Copy the lines exactly. Begin at the first line of the data and stop after the line with "table) has the".
=== RECORD EXCERPTS ===
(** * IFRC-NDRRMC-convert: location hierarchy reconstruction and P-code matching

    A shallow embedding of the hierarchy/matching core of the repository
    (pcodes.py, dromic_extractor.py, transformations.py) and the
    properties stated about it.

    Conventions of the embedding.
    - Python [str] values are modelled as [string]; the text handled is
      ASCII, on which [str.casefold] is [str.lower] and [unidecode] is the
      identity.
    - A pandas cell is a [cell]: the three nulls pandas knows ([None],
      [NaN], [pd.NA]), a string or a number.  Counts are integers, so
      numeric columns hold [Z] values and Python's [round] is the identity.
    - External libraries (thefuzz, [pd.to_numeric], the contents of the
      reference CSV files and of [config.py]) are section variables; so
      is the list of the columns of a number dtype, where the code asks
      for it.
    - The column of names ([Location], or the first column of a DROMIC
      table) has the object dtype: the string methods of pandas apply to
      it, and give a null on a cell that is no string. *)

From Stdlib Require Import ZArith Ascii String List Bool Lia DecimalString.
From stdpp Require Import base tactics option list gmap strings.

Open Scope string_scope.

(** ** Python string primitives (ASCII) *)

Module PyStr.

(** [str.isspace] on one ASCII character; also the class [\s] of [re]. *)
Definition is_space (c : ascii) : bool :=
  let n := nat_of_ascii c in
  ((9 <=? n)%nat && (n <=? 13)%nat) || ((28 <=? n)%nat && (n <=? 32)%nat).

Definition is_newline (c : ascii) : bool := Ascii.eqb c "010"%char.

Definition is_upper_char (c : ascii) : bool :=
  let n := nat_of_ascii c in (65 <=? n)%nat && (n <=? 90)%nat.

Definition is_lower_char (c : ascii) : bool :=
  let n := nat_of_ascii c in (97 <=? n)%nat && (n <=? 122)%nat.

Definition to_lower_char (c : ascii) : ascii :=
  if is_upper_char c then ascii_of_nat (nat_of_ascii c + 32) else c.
===
» **RESULT OF THE EXERCISE**
(** * IFRC-NDRRMC-convert: location hierarchy reconstruction and P-code matching

    A shallow embedding of the hierarchy/matching core of the repository
    (pcodes.py, dromic_extractor.py, transformations.py) and the
    properties stated about it.

    Conventions of the embedding.
    - Python [str] values are modelled as [string]; the text handled is
      ASCII, on which [str.casefold] is [str.lower] and [unidecode] is the
      identity.
    - A pandas cell is a [cell]: the three nulls pandas knows ([None],
      [NaN], [pd.NA]), a string or a number.  Counts are integers, so
      numeric columns hold [Z] values and Python's [round] is the identity.
    - External libraries (thefuzz, [pd.to_numeric], the contents of the
      reference CSV files and of [config.py]) are section variables; so
      is the list of the columns of a number dtype, where the code asks
      for it.
    - The column of names ([Location], or the first column of a DROMIC
      table) has the object dtype: the string methods of pandas apply to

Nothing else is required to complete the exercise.